Injury type: Acute/ Chronic

Category: Complementary and Alternative Therapies

Rating: No Research

What is it?

Laser therapy involves the administration of red through to infra-red light to the tissues for the purpose enhancing the healing process and providing pain relief. It is provided by a small hand held device that makes contact with the skin. There are usually no sensations involved with the treatment, other than the light pressure of the device against the skin.

How does it work?

Laser therapy is believed to work on the principle of inducing a biological response through energy transfer. This occurs through the photonic energy delivered into the tissue by the laser which modulates the biological processes within specific tissues. Low dosages of photonic energy may stimulate those biological processes, and higher dosages may inhibit them. Low level laser therapy (LLLT) may be used to enhance wound healing and pain relief. The effect of LLLT is such that it is thought to accelerate remodeling of scar tissue.

Is it effective?

While there is a lack of current evidence specifically examining laser therapy for people with whiplash, several studies have been conducted to evaluate its effectiveness on neck pain in general. For example, an updated systematic review1 concluded that while LLLT is ‘likely helpful/ worth considering’ for recent and persistent grades I-II neck pain and associated disorders (NAD), it is ‘likely not helpful/ not worth considering’ for recent grade III NAD. Another review2 (used for updating a clinical practice guideline) suggested LLLT as a management option, especially for patients with chronic neck pain with mobility deficits or acute neck pain with radiating pain, with weak to moderate level of evidence substantiating this recommendation. More recently, three fair- to good-quality trials comparing LLLT with sham were included in a systematic review3. Collectively, LLLT was associated with a moderately greater improvement in short-term function and pain, when compared to sham.

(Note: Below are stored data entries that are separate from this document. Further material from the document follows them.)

(** ** The regular expressions of the field extractor *)

Lemma rep_spec {A} p lo hi prev s (k : option ascii → str → option A) x :
  rep p lo hi prev s k = Some x →
  ∃ pre rest prev',
    s = pre ++ rest ∧ Forall (λ c, p c = true) pre ∧ lo ≤ length pre
    ∧ (∀ h, hi = Some h → length pre ≤ h) ∧ k prev' rest = Some x.
Proof.
  revert lo hi prev. induction s as [|c s IH]; intros lo hi prev.
  - simpl. destruct lo; [|done]. intros H. exists [], [], prev.
    repeat split; [constructor | done | simpl; lia | done].
  - simpl.
    assert (Hstop : match lo with 0 => k prev (c :: s) | S _ => None end = Some x →
      ∃ pre rest prev', c :: s = pre ++ rest ∧ Forall (λ c, p c = true) pre
        ∧ lo ≤ length pre ∧ (∀ h, hi = Some h → length pre ≤ h) ∧ k prev' rest = Some x).
    { destruct lo; [|done]. intros H. exists [], (c :: s), prev.
      repeat split; [constructor | done | simpl; lia | done]. }
    destruct (p c) eqn:Hp; [|done]. destruct (hi_allows hi) eqn:Hhi; [|done]. simpl.
    destruct (rep p (pred lo) (pred <$> hi) (Some c) s k) as [y|] eqn:Hrep; [|done].
    intros [= ->]. apply IH in Hrep as (pre & rest & prev' & -> & Hpre & Hlo & Hh & Hk).
    exists (c :: pre), rest, prev'. repeat split.
    + by constructor.
    + simpl. lia.
    + intros h ->. simpl in *. destruct h; [done|]. specialize (Hh h eq_refl). lia.
    + done.
Qed.

Lemma rmatch_suffix {A} r prev s (k : option ascii → str → option A) x :
  rmatch r prev s k = Some x → ∃ prev' rest, rest `suffix_of` s ∧ k prev' rest = Some x.
Proof.
  revert prev s k. induction r as [p|p lo hi| | |r1 IH1 r2 IH2|r1 IH1 r2 IH2|r1 IH1];
    intros prev s k; simpl.
  - destruct s as [|c s]; [done|]. destruct (p c); [|done]. intros H.
    exists (Some c), s. split; [by apply suffix_cons_r | done].
  - intros (pre & rest & prev' & -> & _ & _ & _ & Hk)%rep_spec.
    exists prev', rest. split; [by apply suffix_app_r | done].
  - destruct (at_boundary prev s); [|done]. intros H. by exists prev, s.
  - intros H. by exists prev, s.
  - intros (p1 & rest1 & Hs1 & (p2 & rest2 & Hs2 & Hk)%IH2)%IH1.
    exists p2, rest2. split; [by etrans | done].
  - destruct (rmatch r1 prev s k) as [y|] eqn:H1.
    + intros [= ->]. by apply IH1 in H1.
    + apply IH2.
  - destruct (rmatch r1 prev s k) as [y|] eqn:H1.
    + intros [= ->]. by apply IH1 in H1.
    + intros H. by exists prev, s.
Qed.

Lemma suffix_length_take {A} (rest s : list A) :
  rest `suffix_of` s → ∃ pre, s = pre ++ rest ∧ take (length s - length rest) s = pre.
Proof.
  intros [pre ->]. exists pre. split; [done|].
  rewrite length_app. replace (length pre + length rest - length rest) with (length pre)
    by lia. apply take_app_length.
Qed.

(** A match is a prefix of what is left of the line. *)
Lemma match_here_prefix r prev s g : match_here r prev s = Some g → g `prefix_of` s.
Proof.
  unfold match_here. intros (prev' & rest & Hsuffix & [= <-])%rmatch_suffix.
  destruct (suffix_length_take _ _ Hsuffix) as (pre & Hs & ->). by exists rest.
Qed.

(** A pattern [\b p{lo+1,hi} r] matches a non-empty text whose first
    [lo+1] characters at least are of the class [p]. *)
Lemma match_here_run p lo hi r prev s g :
  match_here (Seq Bnd (Seq (Rep p (S lo) hi) r)) prev s = Some g →
  ∃ run more, g = run ++ more ∧ Forall (λ c, p c = true) run ∧ S lo ≤ length run
              ∧ (∀ h, hi = Some h → length run ≤ h)
              ∧ (r = Bnd → more = []).
Proof.
  unfold match_here.
  change (rmatch (Seq Bnd (Seq (Rep p (S lo) hi) r)) prev s ?k)
    with (if at_boundary prev s
          then rep p (S lo) hi prev s (λ prev' s', rmatch r prev' s' k)
          else None).
  destruct (at_boundary prev s); [|done].
  intros (run & rest1 & prev1 & -> & Hrun & Hlo & Hhi & Hk)%rep_spec.
  pose proof Hk as (prev2 & rest2 & [more ->] & [= <-])%rmatch_suffix.
  exists run, more. rewrite !length_app.
  replace (length run + (length more + length rest2) - length rest2)
    with (length (run ++ more)) by (rewrite length_app; lia).
  rewrite (app_assoc run more rest2), take_app_length.
  repeat split; try done.
  intros ->. simpl in Hk. destruct (at_boundary prev1 (more ++ rest2)); [|done].
  injection Hk as Hk. apply (f_equal length) in Hk.
  rewrite !length_take, !length_app in Hk. destruct more; [done|]. simpl in Hk. lia.
Qed.

Lemma search_from_match r prev s g :
  search_from r prev s = Some g →
  ∃ prev' before after, s = before ++ after ∧ match_here r prev' after = Some g.
Proof.
  revert prev. induction s as [|c s IH]; intros prev; simpl.
  - destruct (match_here r prev []) as [y|] eqn:Hm; [|done].
    intros [= ->]. by exists prev, [], [].
  - destruct (match_here r prev (c :: s)) as [y|] eqn:Hm.
    + intros [= ->]. by exists prev, [], (c :: s).
    + intros (prev' & before & after & -> & H)%IH.
      by exists prev', (c :: before), after.
Qed.

(** What [re.search] returns occurs in the line. *)
Lemma search_substring r line g : search r line = Some g → substring g line.
Proof.
  intros (prev' & before & after & -> & [rest ->]%match_here_prefix)%search_from_match.
  by exists before, rest.
Qed.

(** A barcode match is a run of 8 to 13 digits. *)
Lemma search_barcode_digits line g :
  search barcode_re line = Some g →
  Forall (λ c, is_digit c = true) g ∧ 8 ≤ length g ≤ 13.
Proof.
  intros (prev' & before & after & _ & H)%search_from_match.
  apply match_here_run in H as (run & more & -> & Hrun & Hlo & Hhi & Hmore).
  rewrite (Hmore eq_refl), app_nil_r. split; [done|]. split; [done|]. by apply Hhi.
Qed.

Lemma search_barcode_truthy line g : search barcode_re line = Some g → truthy g = true.
Proof. intros [_ [H _]]%search_barcode_digits. destruct g; [simpl in H; lia | done]. Qed.

Lemma search_strength_truthy line g : search strength_re line = Some g → truthy g = true.
Proof.
  intros (prev' & before & after & _ & H)%search_from_match.
  apply match_here_run in H as (run & more & -> & _ & Hlo & _).
  destruct run; [simpl in Hlo; lia | done].
Qed.

(** ** The field extractor: the first qualifying line sets a field *)

Lemma head_omap_filter {A} (P : A → bool) (l : list A) :
  head (omap (λ x, if P x then Some x else None) l) = head (filter P l).
Proof.
  induction l as [|x l IH]; [done|]. rewrite filter_cons. simpl.
  case_decide as HP; destruct (P x); try done.
Qed.

(** A loop that sets a field from a line unless the field is set keeps the
    value found on the first line that gives one. *)
Lemma first_line_wins {S} (step : S → str → S) (get : S → str) (f : str → option str) :
  (∀ st l, get (step st l) =
           match f (strip l) with
           | Some g => if negb (truthy (get st)) then g else get st
           | None => get st
           end) →
  (∀ l g, f l = Some g → truthy g = true) →
  ∀ ls st, get (foldl step st ls) =
           if truthy (get st) then get st
           else default [] (head (omap f (strip <$> ls))).
Proof.
  intros Hstep Hf. induction ls as [|l ls IH]; intros st; simpl.
  - by destruct (get st).
  - rewrite IH, Hstep. destruct (f (strip l)) as [g|] eqn:Hg; simpl.
    + destruct (truthy (get st)) eqn:Hst; simpl; [by rewrite Hst|].
      by rewrite (Hf _ _ Hg).
    + done.
Qed.

Lemma info_step_barcode info l :
  Info.barcode (info_step info l) =
  match search barcode_re (strip l) with
  | Some g => if negb (truthy (Info.barcode info)) then g else Info.barcode info
  | None => Info.barcode info
  end.
Proof. unfold info_step. by destruct (strip l). Qed.

Lemma info_step_strength info l :
  Info.strength (info_step info l) =
  match search strength_re (strip l) with
  | Some g => if negb (truthy (Info.strength info)) then g else Info.strength info
  | None => Info.strength info
  end.
Proof. unfold info_step. by destruct (strip l). Qed.

Lemma info_step_manufacturer info l :
  Info.manufacturer (info_step info l) =
  match (if has_manufacturer_keyword (strip l) then Some (strip l) else None) with
  | Some g => if negb (truthy (Info.manufacturer info)) then g else Info.manufacturer info
  | None => Info.manufacturer info
  end.
Proof.
  unfold info_step, has_manufacturer_keyword. destruct (strip l) as [|c s]; [done|].
  simpl truthy. cbv iota beta. simpl negb. cbv iota.
  cbn [Info.manufacturer]. by destruct (existsb _ manufacturer_keywords).
Qed.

Are there any disadvantages?

Laser therapy should not be used near the eyes. The treatment may not be suitable for everyone, therefore an appropriate assessment should be carried out prior to its application by a qualified professional.

Where do you get it?

Medical, dental, podiatric, physiotherapy, chiropractic, osteopathic and acupuncture practitioners may provide laser therapy. The portability and diversity of battery and mains-powered diode laser systems allows treatment to be carried out in various clinical, hospital and field locations.


The use of laser therapy following whiplash cannot be recommended because of a lack of current research evidence. More research is required, including studies determining the parameters and investigating the long term effectiveness of laser therapy.